The district needs to implement the best practice in place in some schools and replicate them in all schools, he said. Douglass High School is one he singled out for replication.

The district first needs to focus on core instruction, he said.

Additional support for classroom teachers to address student behavioral challenges is needed, he said.

"Your teachers are stretched thin and are sometimes as stressed and traumatized as students" as both emerge from the pandemic, he said

Instructional coaching also needs to be expanded, he said.

Roles need to be clarified to improve teamwork, he said.

"There is just too much that is vague and too much that is overlapping," he said.

Some of the public comment addressed the report, including that of Traci Wilson-Kleekamp, president of Race Matters, Friends. The district should use the report as an opportunity to work collaboratively with the community, she said.
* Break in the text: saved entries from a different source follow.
Lemma live_after_start (x : string) (cb : Interval) (t : Timers) (h : positive) :
  liveIntervals (setInterval x cb (clearInterval (phaseIntervals t !! x) t)) !! h
  = if decide (h = nextHandle t) then Some cb
    else if decide (phaseIntervals t !! x = Some h) then None
    else liveIntervals t !! h.
Proof.
  unfold setInterval. cbn [liveIntervals].
  assert (nextHandle (clearInterval (phaseIntervals t !! x) t) = nextHandle t) as ->
    by by destruct (phaseIntervals t !! x).
  case_decide as Hh; [subst h; apply lookup_insert_eq|].
  rewrite lookup_insert_ne by done.
  destruct (phaseIntervals t !! x) as [hx|] eqn:E; cbn.
  - case_decide as Hx; [injection Hx as ->; apply lookup_delete_eq|].
    apply lookup_delete_ne. congruence.
  - by rewrite decide_False.
Qed.

Lemma registered_injective (t : Timers) (x y : string) (h : positive) :
  registered_live t →
  phaseIntervals t !! x = Some h → phaseIntervals t !! y = Some h → x = y.
Proof.
  intros Hlive Hx Hy.
  destruct (Hlive _ _ Hx) as (cb & Hcb & <-).
  destruct (Hlive _ _ Hy) as (cb' & Hcb' & <-). congruence.
Qed.

Section Consistent.
Context (phases phases' : list ExperimentPhase) (t : Timers).
Hypothesis Hreg : registered_live t.
Hypothesis Hrun : running_iff_registered phases t.

(** The phases keep their ids and whether they are running; the intervals
    stay. *)
Lemma consistent_same :
  (∀ p', p' ∈ phases' →
         ∃ p, p ∈ phases ∧ id p = id p'
              ∧ (status p' = running ↔ status p = running)) →
  registered_live t ∧ running_iff_registered phases' t.
Proof.
  intros Hview. split; [done|]. intros p' Hp'.
  destruct (Hview p' Hp') as (p & Hp & Hid & Hst).
  rewrite Hst, <- Hid. by apply Hrun.
Qed.

(** The interval of [x] is cleared and its registration deleted, and no
    phase with id [x] is running any more. *)
Lemma consistent_cancel (x : string) :
  (∀ p', p' ∈ phases' →
         ∃ p, p ∈ phases ∧ id p = id p'
              ∧ (id p' ≠ x → (status p' = running ↔ status p = running))
              ∧ (id p' = x → status p' ≠ running)) →
  registered_live (delete_phaseInterval x (clearInterval (phaseIntervals t !! x) t))
  ∧ running_iff_registered phases'
      (delete_phaseInterval x (clearInterval (phaseIntervals t !! x) t)).
Proof.
  intros Hview. split.
  - intros y h. rewrite cancel_lookup. case_decide as Hxy; [done|]. intros Hy.
    destruct (Hreg _ _ Hy) as (cb & Hcb & Hid). exists cb. split; [|done].
    rewrite live_after_cancel, decide_False; [done|].
    intros Hx. by destruct Hxy; eapply registered_injective.
  - intros p' Hp'. destruct (Hview p' Hp') as (p & Hp & Hid & Hother & Hx).
    rewrite cancel_lookup. case_decide as Hxy.
    + split; [by intros ?%Hx | by intros [? ?]].
    + rewrite Hother by done. rewrite <- Hid. by apply Hrun.
Qed.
"At the end of the day, we need to embrace all of our students as if they're our own children," Wilson-Kleekamp said.

The report is no surprise, said Robyn Schelp, with Missouri Disability Empowerment.

"This report is full of issues parents have been telling you are problematic for years," Schelp said.

Student achievement

Among achievement measures, John Warner Middle School showed high performance and growth in a reading assessment.

"John Warner did this last year, too," said Dave Wilson, the district's data specialist.

Oakland Middle School started out low-performing but had high growth, Wilson said.

Blue Ridge, Benton and Paxton-Keeley elementary schools all had ha

In math, Gentry Middle School joined Warner in high performance and growth.

"Really they had phenomenal growth and phenomenal achievement," Wilson said.

West Middle School had high growth, he aid.

Among elementary schools in the high achievement, high growth category in math were Mill Creek, Russell Boulevard and Two Mile Prairie.

Blue Ridge and Parkade elementary students showed growth in English on the Missouri Assessment Program. Parkade, Benton and New Haven showed growth in Math.

Attendance is averaging 73% this school year, down from 89% in 2020-21.

Black students this year so far continue to receive the highest number of out-of-school suspensions, 990 incidents out of a total of 1,905.

The district is increasing its efforts to use restorative practices in discipline and it has developed a behavior education plan, so that the same behavior results in the same consequences regardless of the classroom, said Carla London, chief equity officer.

"We know that you can't discipline trauma out of a scholar," London said, also referring to trauma caused by the pandemic.

The schools can't ever be satisfied, said Superintendent Brian Yearwood.

"We're moving to action," he said. "We must have a realistic view of where we are to move the data forward."

Student presentation.

In a first and possibly ongoing feature of board meetings, there was a student presentation.

Ojima Adejo, a freshman at Hickman High School, and Joseph Oyewusi, a senior at Rock Bridge High School presented information about career awareness beginning in middle school.

The students received applause and praise for their presentations.

"I just want to say this is refreshing to have our scholars to come and tell us what they want," Yearwood said.. "This is what it's about.